Clarke is originally from Waconia, Minnesota — his parents, Chris and Trish, welcomed their first-born while each attending the University of Minnesota School of Dentistry — but moved to Ottawa before the age of 2.
He honed his talents at Walter Baker Sports Centre playing minor hockey for the Nepean Raiders, and later at the Bell Sensplex with the AAA Ottawa Senators. Clarke attended countless Sens games in his youth, watching Daniel Alfredsson’s 400th goal in 2011, witnessing the famous Hamburglar run in 2015, and revelling in some of the most exciting playoff games in franchise history in the 2017 postseason.
The first homecoming of his career happened that year.

Graeme Clarke of the Belleville Senators
While playing for the Toronto Marlboros of the Greater Toronto Hockey League, Clarke was selected sixth overall by the Ottawa 67’s in the OHL Draft.
He would play three seasons for the 67’s, and had 14 points in 18 playoff games en route to the OHL Final in 2019.
Clarke is the eldest child in a hockey-obsessed family that boasts three impeccable players. Brother Brandt, selected eighth overall by the Los Angeles Kings in 2021, is one of the best young defencemen in the NHL, and has spent time on the top pairing with Drew Doughty this season. Sister MacKenzie, who also plays defence, just wrapped up her sophomore season with St. Lawrence University in New York.
Clarke says his father was “instrumental” in helping each of his children learn and love hockey.
And he still is.
Clarke calls his dad after nearly every game. And typically around 1:30 a.m. ET, Brandt rings him from the west coast, a few hours before Chris’ alarm is set to blare (he’s an orthodontist, with clinics in Barrhaven, Kemptville and Iqaluit).
“There’s only ever been a couple calls that I’ve missed, so I expect them,” Chris told the Ottawa Citizen. “For me, it’s really easy to be positive with both of them. It’s not like any stereotype, car-coaching dad or something, because I’m always thinking, like, success comes from positivity and fun ways to do it.”
Chris — who was a point-per-game winger for the Junior B Hamilton Kilty B’s the early 1990s — repeats a few catchy mottos when recounting the lessons he bestowed upon his children, but one particular phrase stands out.
“Hockey is a performance. Put on a show.”
Clarke definitely listened to that one.
He has five lacrosse-style, Michigan goals in competition on video, two of them from his OHL career. And there were more in summer hockey growing up.

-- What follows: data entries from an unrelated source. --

(** * Graph traversal (src/main.py): a shallow embedding and its properties

    The Python module keeps a graph as an insertion-ordered dictionary
    [adj_list] from nodes to lists of neighbours, and offers mutation
    ([add_node], [add_edge], [remove_node]), queries ([get_neighbors],
    [has_path], [shortest_path], [is_cyclic]) and the traversal [bfs].

    Python values are modelled by the inductive type [value]; exceptions and
    the results of loops by the type [res]; the dictionary by an association
    list that keeps insertion order; the methods that change [self] by a
    state-and-exception monad [M]. *)

From Stdlib Require Import ZArith String List Bool Arith Lia.
Import ListNotations.

Set Implicit Arguments.

(** ** Python values *)

(** The values a caller can hand to the module.  [int], [str] and [tuple]
    are the three types the runtime check of [add_edge] lets through
    ([bool] is a subclass of [int] in Python: [True] is [VInt 1]).  [VList]
    stands for the mutable, unhashable composites, [VNone] for a hashable
    value of another type. *)
#[warnings="-register-all"]
Inductive value : Type :=
| VInt (z : Z)
| VStr (s : string)
| VTuple (items : list value)
| VList (items : list value)
| VNone.

(** Two sequences compared item by item, as Python compares tuples and
    lists. *)
Fixpoint items_eqb (eqb : value -> value -> bool) (l1 l2 : list value)
  : bool :=
  match l1, l2 with
  | [], [] => true
  | u :: l1', v :: l2' => eqb u v && items_eqb eqb l1' l2'
  | _, _ => false
  end.

(** Python's [==] on these values: structural, and never true across types. *)
Fixpoint value_eqb (x y : value) : bool :=
  match x, y with
  | VInt a, VInt b => Z.eqb a b
  | VStr a, VStr b => String.eqb a b
  | VTuple a, VTuple b => items_eqb value_eqb a b
  | VList a, VList b => items_eqb value_eqb a b
  | VNone, VNone => true
  | _, _ => false
  end.

(** [hash(x)] succeeds: a tuple hashes its items, a list never hashes. *)
Fixpoint hashable (x : value) : bool :=
  match x with
  | VInt _ | VStr _ | VNone => true
  | VTuple items => forallb hashable items
  | VList _ => false
  end.

(** [isinstance(x, (int, str, tuple))]: only the outermost type is looked at. *)
Definition isinstance_T (x : value) : bool :=
  match x with
  | VInt _ | VStr _ | VTuple _ => true
  | VList _ | VNone => false
  end.

(** ** Exceptions and results *)

Inductive exn : Type :=
| TypeError (msg : string)
| ValueError (msg : string)
| KeyError (key : value).

(** What running a piece of code gives: a value, a raised exception, or
    [OutOfFuel] when a loop of the model was cut off by its bound (on the
    graphs of the data model the traversals are proved not to end that
    way). *)
Inductive res (A : Type) : Type :=
| Val (a : A)
| Raise (e : exn)
| OutOfFuel.

Arguments Val {A} a.
Arguments Raise {A} e.
Arguments OutOfFuel {A}.

Definition bind {A B : Type} (m : res A) (k : A -> res B) : res B :=
  match m with
  | Val a => k a
  | Raise e => Raise e
  | OutOfFuel => OutOfFuel
  end.

Notation "x <- m ;; k" := (bind m (fun x => k))
  (at level 61, m at next level, right associativity).
Notation "' p <- m ;; k" := (bind m (fun x => match x with p => k end))
  (at level 61, p pattern, m at next level, right associativity).

Definition unhashable : exn := TypeError "unhashable type: 'list'".

(** ** Lists and sets of values *)

(** [x in l] for a Python list: a scan with [==]. *)
Definition list_contains (x : value) (l : list value) : bool :=
  existsb (value_eqb x) l.

(** [l.remove(x)]: the first item equal to [x] goes; [ValueError] when there
    is none. *)
Fixpoint remove_first (x : value) (l : list value) : list value :=
  match l with
  | [] => []
  | y :: l' => if value_eqb y x then l' else y :: remove_first x l'
  end.

Definition list_remove (x : value) (l : list value) : res (list value) :=
  if list_contains x l then Val (remove_first x l)
  else Raise (ValueError "list.remove(x): x not in list").

(** A Python [set] of values, used only through [add] and [in]; both hash
    their argument first. *)
Definition pyset : Type := list value.

Definition set_add (x : value) (s : pyset) : res pyset :=
  if hashable x then Val (if list_contains x s then s else x :: s)
  else Raise unhashable.

Definition set_contains (x : value) (s : pyset) : res bool :=
  if hashable x then Val (list_contains x s) else Raise unhashable.

(** ** Dictionaries *)

(** Insertion-ordered, as Python's [dict]: a new key goes to the end, an
    assignment to a present key keeps its place, a deletion keeps the order
    of the others.  The operations look for the first entry with the key; in
    a dictionary a key has one entry ([NoDup (keys d)]). *)
Section Dict.
Variable V : Type.
(** * sni-proxy: the TLS ClientHello sniffer of [src/listener.c]

    A shallow embedding of [listener.c] and the properties of its
    wire-format decoder, alert encoder, session state machine and
    listener set-up.

    Conventions of the embedding.
    - C [int] and [unsigned int] are 32 bits wide; values live in [Z] and
      every conversion between the two is written out ([to_int], [to_uint]).
    - The received bytes are a [list byte]; a pointer into the buffer is
      its byte offset from [buf] (a [Z]); pointers are 64 bits wide, so
      adding an [unsigned int] to a pointer adds its zero-extended value.
    - A dereference outside [0, length buf) has no defined behaviour in C;
      the embedding stops there with [OutOfBounds off].
    - Calls into libev, libc and the kernel are recorded, in program order,
      in a list of [effect]s; what the kernel answers is an input. *)

From Stdlib Require Import ZArith List Bool Lia.
From Stdlib.Strings Require Import Byte.
Import ListNotations.
Local Open Scope Z_scope.

(** ** Machine integers *)

Definition to_uint (z : Z) : Z := z mod 2 ^ 32.

Definition to_int (z : Z) : Z := (z + 2 ^ 31) mod 2 ^ 32 - 2 ^ 31.

Definition int_range (z : Z) : Prop := - 2 ^ 31 <= z < 2 ^ 31.

Definition byte_val (b : byte) : Z := Z.of_N (Byte.to_N b).

Definition byte_of_Z (z : Z) : byte :=
  match Byte.of_N (Z.to_N (z mod 256)) with
  | Some b => b
  | None => x00
  end.

(** ** Outcome of running a piece of the decoder *)

Inductive outcome (A : Type) : Type :=
| Done (a : A)
| OutOfBounds (off : Z)
| OutOfFuel.

Arguments Done {A} a.
Arguments OutOfBounds {A} off.
Arguments OutOfFuel {A}.

Definition bind {A B : Type} (m : outcome A) (k : A -> outcome B) : outcome B :=
  match m with
  | Done a => k a
  | OutOfBounds off => OutOfBounds off
  | OutOfFuel => OutOfFuel
  end.

Declare Scope outcome_scope.
Delimit Scope outcome_scope with outcome.
Notation "x <- m ;; k" := (bind m (fun x => k))
  (at level 61, m at next level, right associativity) : outcome_scope.
Local Open Scope outcome_scope.

(** [p[i]] for a pointer at offset [p] of the received bytes. *)
Definition load (buf : list byte) (off : Z) : outcome Z :=
  if off <? 0 then OutOfBounds off
  else match nth_error buf (Z.to_nat off) with
       | Some b => Done (byte_val b)
       | None => OutOfBounds off
       end.

(** [*p] for [const char *p]: whether plain [char] is signed is the
    platform's choice ([sgn = true] on x86, [false] on ARM). *)
Definition load_char (sgn : bool) (buf : list byte) (off : Z) : outcome Z :=
  v <- load buf off ;;
  Done (if sgn && (128 <=? v) then v - 256 else v).

(** [memcpy(dst, p, n)]: the [n] bytes from offset [off] on. *)
Fixpoint load_bytes (buf : list byte) (off : Z) (n : nat) : outcome (list byte) :=
  match n with
  | O => Done []
  | S n' =>
      v <- load buf off ;;
      rest <- load_bytes buf (off + 1) n' ;;
      Done (byte_of_Z v :: rest)
  end.

(** ** Constants and structure layouts *)

Definition tls_magic : list Z := [0x16; 0x3; 0x1].
Definition tls_greeting : Z := 0x1.
Definition sni_type : Z := 0x0.
Definition sni_host : Z := 0x0.
Definition tls_alert : Z := 0x15.
Definition tls_alert_level : Z := 0x2.
Definition tls_alert_description : Z := 0x40.

(** [struct ssl_header], packed: tls_magic[3] len[2] type greeting_len[3]
    version(2) random[32]. *)
Definition sizeof_ssl_header : Z := 3 + 2 + 1 + 3 + 2 + 32.
Definition ssl_header_len : Z := 3.
Definition ssl_header_type : Z := 5.
Definition ssl_header_greeting_len : Z := 6.

(** [struct sni_ext], packed: slen[2] type hlen[2] host[1]. *)
Definition sizeof_sni_ext : Z := 2 + 1 + 2 + 1.
Definition sni_ext_slen : Z := 0.
Definition sni_ext_type : Z := 2.
Definition sni_ext_hlen : Z := 3.
Definition sni_ext_host : Z := 5.

(** [struct ssl_alert], packed: type version[2] len[2] level description. *)
Record ssl_alert : Type := mk_alert {
  alert_type : byte;
  alert_version0 : byte;
  alert_version1 : byte;
  alert_len0 : byte;
  alert_len1 : byte;
  alert_level : byte;
  alert_description : byte
}.

Definition sizeof_ssl_alert : Z := 1 + 2 + 2 + 1 + 1.

Definition alert_bytes (a : ssl_alert) : list byte :=
  [alert_type a; alert_version0 a; alert_version1 a;
   alert_len0 a; alert_len1 a; alert_level a; alert_description a].

Definition int_3byte_le (buf : list byte) (p : Z) : outcome Z :=
  b0 <- load buf p ;;
  b1 <- load buf (p + 1) ;;
  b2 <- load buf (p + 2) ;;
  Done (to_uint (Z.lor (Z.lor b0 (Z.shiftl b1 8)) (Z.shiftl b2 16))).

Definition int_2byte_le (buf : list byte) (p : Z) : outcome Z :=
  b0 <- load buf p ;;
  b1 <- load buf (p + 1) ;;
  Done (to_uint (Z.lor b0 (Z.shiftl b1 8))).

(** ** Sessions, watchers and effects *)

Inductive ssl_state : Type :=
| ssl_state_init
| ssl_state_alert
| ssl_state_alert_sent.

Inductive callback : Type := cb_greet | cb_alert | cb_accept.

Inductive ev_events : Type := EV_READ | EV_WRITE.

(** libev's [ev_io]: the callback, descriptor and event mask given to
    [ev_io_init], and whether the watcher is started. *)
Record ev_io : Type := mk_io {
  io_cb : callback;
  io_fd : Z;
  io_events : ev_events;
  io_active : bool
}.

(** [struct ssl_session]; [backends] and [loop] are opaque handles that
    no function below inspects and are left out.  [hostname] is [None]
    for a NULL pointer, else the bytes of the allocated block. *)
Record ssl_session : Type := mk_session {
  fd : Z;
  io : ev_io;
  hostname : option (list byte);
  state : ssl_state
}.

Inductive errno_t : Type :=
| EAGAIN
| EINTR
| EWOULDBLOCK
| EOTHER (code : Z).

Inductive effect : Type :=
| Ev_io_stop (w_fd : Z)
| Ev_io_init (cb : callback) (w_fd : Z) (ev : ev_events)
| Ev_io_start (cb : callback) (w_fd : Z) (ev : ev_events)
| Sys_close (d : Z)
| Sys_write (d : Z) (data : list byte)
| Sys_read (d : Z) (r : Z)
| Sys_accept (sock : Z) (r : Z)
| Sys_socket (r : Z)
| Sys_fcntl_setfd_cloexec (d : Z) (r : Z)
| Sys_fcntl_getfl (d : Z) (r : Z)
| Sys_fcntl_setfl_nonblock (d : Z) (ofl : Z) (r : Z)
| Sys_setsockopt_reuseaddr (d : Z)
| Sys_bind (d : Z) (r : Z)
| Sys_listen (d : Z) (r : Z)
| Xmalloc_hostname (size : Z)
| Assign_hostname (block : list byte)
| Free_hostname (block : option (list byte))
| Free_session
| Xmalloc0_session
| Xmalloc0_watcher
| Printf_got_hostname (h : option (list byte))
| Log_fcntl_failed
| Log_accept_failed (e : errno_t)
| Log_getaddrinfo
| Log_socket_listen.

Definition set_io (ssl : ssl_session) (w : ev_io) : ssl_session :=
  mk_session (fd ssl) w (hostname ssl) (state ssl).

Definition set_hostname (ssl : ssl_session) (h : option (list byte)) : ssl_session :=
  mk_session (fd ssl) (io ssl) h (state ssl).

Definition set_state (ssl : ssl_session) (s : ssl_state) : ssl_session :=
  mk_session (fd ssl) (io ssl) (hostname ssl) s.

(** [ev_io_stop(ssl->loop, &ssl->io)] *)
Definition ev_io_stop (ssl : ssl_session) : ssl_session * list effect :=
  (set_io ssl (mk_io (io_cb (io ssl)) (io_fd (io ssl)) (io_events (io ssl)) false),
   [Ev_io_stop (io_fd (io ssl))]).

(** ** The session's callbacks *)

(** What is left of a session after a callback: the object, or nothing
    once [terminate_session] has released it. *)
Inductive life : Type :=
| Live (ssl : ssl_session)
| Freed.

Definition terminate_session (ssl : ssl_session) : life * list effect :=
  (Freed,
   [Ev_io_stop (io_fd (io ssl));
    Sys_close (fd ssl);
    Free_hostname (hostname ssl);
    Free_session]).

(** Assignments to the members of a [struct ssl_alert]; [i] indexes the
    two-byte arrays [version] and [len]. *)
Definition set_alert_type (a : ssl_alert) (v : Z) : ssl_alert :=
  mk_alert (byte_of_Z v) (alert_version0 a) (alert_version1 a)
    (alert_len0 a) (alert_len1 a) (alert_level a) (alert_description a).

Definition set_alert_version (a : ssl_alert) (i : Z) (v : Z) : ssl_alert :=
  if i =? 0 then
    mk_alert (alert_type a) (byte_of_Z v) (alert_version1 a)
      (alert_len0 a) (alert_len1 a) (alert_level a) (alert_description a)
  else
    mk_alert (alert_type a) (alert_version0 a) (byte_of_Z v)
      (alert_len0 a) (alert_len1 a) (alert_level a) (alert_description a).

Definition set_alert_len (a : ssl_alert) (i : Z) (v : Z) : ssl_alert :=
  if i =? 0 then
    mk_alert (alert_type a) (alert_version0 a) (alert_version1 a)
      (byte_of_Z v) (alert_len1 a) (alert_level a) (alert_description a)
  else
    mk_alert (alert_type a) (alert_version0 a) (alert_version1 a)
      (alert_len0 a) (byte_of_Z v) (alert_level a) (alert_description a).

Definition set_alert_level (a : ssl_alert) (v : Z) : ssl_alert :=
  mk_alert (alert_type a) (alert_version0 a) (alert_version1 a)
    (alert_len0 a) (alert_len1 a) (byte_of_Z v) (alert_description a).

Definition set_alert_description (a : ssl_alert) (v : Z) : ssl_alert :=
  mk_alert (alert_type a) (alert_version0 a) (alert_version1 a)
    (alert_len0 a) (alert_len1 a) (alert_level a) (byte_of_Z v).

(** [alert_cb]; [stack] is what the automatic variable [alert] holds on
    entry, which the language leaves indeterminate.  The members are
    assigned in the order of the source, [version[0]] twice. *)
Definition alert_cb (stack : ssl_alert) (ssl : ssl_session) : life * list effect :=
  match state ssl with
  | ssl_state_alert =>
      let alert := stack in
      let alert := set_alert_type alert tls_alert in
      let alert := set_alert_version alert 0 0x03 in
      let alert := set_alert_version alert 0 0x01 in
      let alert := set_alert_len alert 1 2 in
      let alert := set_alert_level alert tls_alert_level in
      let alert := set_alert_description alert tls_alert_description in
      let ssl := set_state ssl ssl_state_alert_sent in
      (Live ssl, [Sys_write (fd ssl) (alert_bytes alert)])
  | _ => terminate_session ssl
  end.
(** * ClusterQuantification: cluster counts inside binary masks

    A shallow embedding of [quantify_clusters.py] (HeilemannLab,
    ClusterQuantification) together with the properties its design
    document states about it.

    Conventions of the embedding.

    - A NumPy floating-point scalar is a [np_float]: either the rational
      number a finite double denotes, or one of the IEEE special values.
      A product, a quotient or a conversion from an integer is rounded
      to the nearest double, ties to even, and overflows to an infinity,
      as in IEEE 754 binary64 arithmetic ([round64]); [np.round] and
      [int] are exact on doubles.  The two zeros are not told apart: the
      zero divisors of this program are all the positive zero.
    - A 2-D array is the list of its rows.  Python integers are [Z].
    - A Python exception is a constructor of [py_error]; a computation
      that may raise returns a [result]. *)

From Stdlib Require Import ZArith QArith Qround Qabs Qpower Lia Lqa Bool Ascii String.
From stdpp Require Import base list strings gmap.

Local Open Scope Z_scope.

(* ===================================================================== *)
(** ** Exceptions and fallible computations                               *)
(* ===================================================================== *)

Inductive py_error : Type :=
| IndexError        (* sequence or array index out of range *)
| ValueError        (* int(nan), unpacking of an empty zip *)
| OverflowError     (* int(inf) *)
| KeyError          (* table or column missing from the container *)
| OSError           (* file unreadable or image undecodable *)
| TypeError         (* an object of the wrong kind *)
| ZeroDivisionError.

Inductive result (A : Type) : Type :=
| Ok (a : A)
| Raise (e : py_error).

Arguments Ok {A} a.
Arguments Raise {A} e.

Definition rbind {A B} (r : result A) (k : A -> result B) : result B :=
  match r with
  | Ok a => k a
  | Raise e => Raise e
  end.
(** ** Looking a job up *)

Lemma findOne_present (j : job) (c : list job) :
  ids_unique c -> In j c -> findOne (_id j) c = Some j.
Proof.
  unfold ids_unique, findOne.
  induction c as [|k c IH]; intros Hnd Hin; [contradiction|].
  cbn [List.map] in Hnd. apply NoDup_cons_iff in Hnd. destruct Hnd as [Hk Hnd].
  cbn [find]. unfold has_id at 1.
  destruct (oid_eq_dec (_id k) (_id j)) as [e|ne].
  - destruct Hin as [->|Hin]; [reflexivity|].
    destruct Hk. rewrite e. now apply in_map.
  - destruct Hin as [->|Hin]; [now destruct ne|]. now apply IH.
Qed.

Lemma findOne_Some (id : ObjectId) (c : list job) (j : job) :
  findOne id c = Some j -> In j c /\ _id j = id.
Proof.
  unfold findOne. intros H. apply find_some in H. destruct H as [Hin Hid].
  split; [assumption|]. unfold has_id in Hid.
  now destruct (oid_eq_dec (_id j) id).
Qed.

Lemma findOne_None_unused (id : ObjectId) (c : list job) :
  findOne id c = None -> unused id c.
Proof.
  unfold findOne. intros H j Hin Hid.
  apply (find_none _ _ H) in Hin. unfold has_id in Hin.
  now destruct (oid_eq_dec (_id j) id).
Qed.

(** X3: the get-job route never writes, and answers in one of three
    ways: 400 [Invalid job ID] when the identifier is not valid; 404
    [Job not found] when it is valid and no job has it; 200 with a job
    of the collection that has this identifier otherwise. *)
Theorem get_job_answers id st :
  isValid (VStr id) = false
  /\ get_job id st = (res_status 400 (PError (lit "Invalid job ID")), st)
  \/ isValid (VStr id) = true
  /\ unused (newObjectId (VStr id)) (jobsCollection st)
  /\ get_job id st = (res_status 404 (PError (lit "Job not found")), st)
  \/ isValid (VStr id) = true
  /\ exists j, In j (jobsCollection st) /\ _id j = newObjectId (VStr id)
              /\ get_job id st = (res_json (PJob j), st).
Proof.
  unfold get_job. destruct (isValid (VStr id)); [right|left; now split].
  destruct (findOne (newObjectId (VStr id)) (jobsCollection st)) as [j|] eqn:F.
  - right. split; [reflexivity|]. exists j.
    destruct (findOne_Some _ _ F). now repeat split.
  - left. repeat split. now apply findOne_None_unused.
Qed.

Lemma get_job_present_aux st j :
  ids_unique (jobsCollection st) ->
  In j (jobsCollection st) ->
  get_job (toHexString (_id j)) st = (res_json (PJob j), st).
Proof.
  intros Hu Hin. unfold get_job.
  rewrite toHexString_isValid, newObjectId_toHexString. cbn [negb].
  now rewrite (@findOne_present j _ Hu Hin).
Qed.

(** X4: every job of a collection is returned by the get-job route
    under the hexadecimal form of its identifier; in particular the
    identifier read back from that form is the job's own. *)
Theorem get_job_present st j :
  ids_unique (jobsCollection st) ->
  In j (jobsCollection st) ->
  get_job (toHexString (_id j)) st = (res_json (PJob j), st)
  /\ forall k, In k (jobsCollection st) ->
       get_job (toHexString (_id k)) st = get_job (toHexString (_id j)) st ->
       k = j.
Proof.
  intros Hu Hin. split; [now apply get_job_present_aux|].
  intros k Hk. rewrite !get_job_present_aux by assumption.
  now intros [= ->].
Qed.

(** ** Deleting a job *)

Lemma deleteOne_found (id : ObjectId) (c : list job) (j : job) :
  findOne id c = Some j ->
  exists c', deleteOne id c = (c', 1)
             /\ List.length c = S (List.length c')
             /\ incl c' c.
Proof.
  unfold findOne. induction c as [|k c IH]; [discriminate|].
  cbn [find deleteOne]. destruct (has_id id k).
  - intros _. exists c. repeat split. now apply incl_tl, incl_refl.
  - intros F. destruct (IH F) as (c' & Hd & Hlen & Hincl).
    exists (k :: c'). rewrite Hd. repeat split.
    + cbn. now rewrite Hlen.
    + intros x [->|Hx]; [now left|right; now apply Hincl].
Qed.

(** X5: the delete-job route never touches the applications, and
    answers in one of three ways: 400 [Invalid job ID] when the
    identifier is not valid, and 404 [Job not found] when it is valid
    and no job has it, both without writing; 200 otherwise, and then the
    collection has one job fewer and no job that it did not have. *)
Theorem delete_job_answers id st :
  isValid (VStr id) = false
  /\ delete_job id st = (res_status 400 (PError (lit "Invalid job ID")), st)
  \/ isValid (VStr id) = true
  /\ unused (newObjectId (VStr id)) (jobsCollection st)
  /\ delete_job id st = (res_status 404 (PError (lit "Job not found")), st)
  \/ isValid (VStr id) = true
  /\ exists j st',
       In j (jobsCollection st) /\ _id j = newObjectId (VStr id)
       /\ delete_job id st
          = (res_json (PMessage (lit "Job deleted successfully")), st')
       /\ List.length (jobsCollection st)
          = S (List.length (jobsCollection st'))
       /\ incl (jobsCollection st') (jobsCollection st)
       /\ applicationsCollection st' = applicationsCollection st.
Proof.
  unfold delete_job. destruct (isValid (VStr id)); [right|left; now split].
  destruct (findOne (newObjectId (VStr id)) (jobsCollection st)) as [j|] eqn:F.
  - right. split; [reflexivity|]. exists j.
    destruct (findOne_Some _ _ F) as [Hin Hid].
    destruct (deleteOne_found _ _ F) as (c' & Hd & Hlen & Hincl).
    rewrite Hd. cbn [negb Nat.eqb try_catch]. eexists.
    repeat split; try eassumption; reflexivity.
  - left. apply findOne_None_unused in F.
    rewrite (deleteOne_unused F). now repeat split.
Qed.

(** X6: after a job is deleted, the get-job route answers 404 for its
    identifier, and still returns every other job under its own. *)
Theorem delete_job_then_get_job st j k :
  ids_unique (jobsCollection st) ->
  In j (jobsCollection st) -> In k (jobsCollection st) -> k <> j ->
  let st' := snd (delete_job (toHexString (_id j)) st) in
  get_job (toHexString (_id j)) st'
  = (res_status 404 (PError (lit "Job not found")), st')
  /\ get_job (toHexString (_id k)) st' = (res_json (PJob k), st').
Proof.
  intros Hu Hj Hk Hne st'.
  destruct (@deleteOne_present _ j _ Hu Hj) as (c' & Hd & Hiff & Hun & Hu').
  assert (Est : st' = {| jobsCollection := c';
                         applicationsCollection := applicationsCollection st |}).
  { subst st'. unfold delete_job.
    rewrite toHexString_isValid, newObjectId_toHexString. cbn [negb].
    now rewrite Hd. }
  rewrite Est. split.
  - unfold get_job.
    rewrite toHexString_isValid, newObjectId_toHexString. cbn [negb jobsCollection].
    now rewrite (findOne_None Hun).
  - apply get_job_present_aux; cbn [jobsCollection]; [exact Hu'|].
    apply Hiff. now split.
Qed.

“I haven’t gotten any in pro yet, so that might have to happen at one point,” Clarke said.
Proudly exclaimed Chris: “Oh, 100 percent, yeah, I showed him that.”
Now, with his two-way contract expiring at season’s end, the focus is singularly on earning a contract with his childhood team.
“I want to come back,” Clarke said. “I spend my summers in Ottawa, so it’d be kind of cool to hop right in and start skating in camp in Ottawa and get things going that way.
“Being happy about the trade now is great, but then obviously it’s a contract year, in the back of your head. So, you just try and do the best you can in the (12) games we have left here in Belleville. Every day is important for me to kind of show myself and help this team win. We’re on the outside looking in on the playoffs right now, so it’s important to have a good final push for us and hopefully get in.”
Perhaps, Clarke’s previous success at Canadian Tire Centre could help convince general manager Steve Staios to ink the 24-year-old to a new deal this offseason.
It’s possible that he’s the franchise’s only active player to ‘win it all’ at the CTC — at age 10, his Nepean Raiders captured the Bell Capital Cup, with the final being played at the Sens’ home arena.
“It was unreal,” Clarke recalled. “I was on for OT, but I didn’t score. My buddy scored on a breakaway and it was just the coolest thing. We threw the gloves off and everything.
“I think the banner’s still hanging in Walter Baker, too. … My dad plays beer league at Walter Baker and he says it’s still up.”
If the Senators are indeed the right fit for Clarke, Chris says it would be a “dream come true.”
“We have videos,” he said, “of both Graeme and Brandt when they were seven or eight-years-old saying, ‘I absolutely want to play for the Ottawa Senators!’ I can picture that video because we’ve replayed it a couple times over the years.”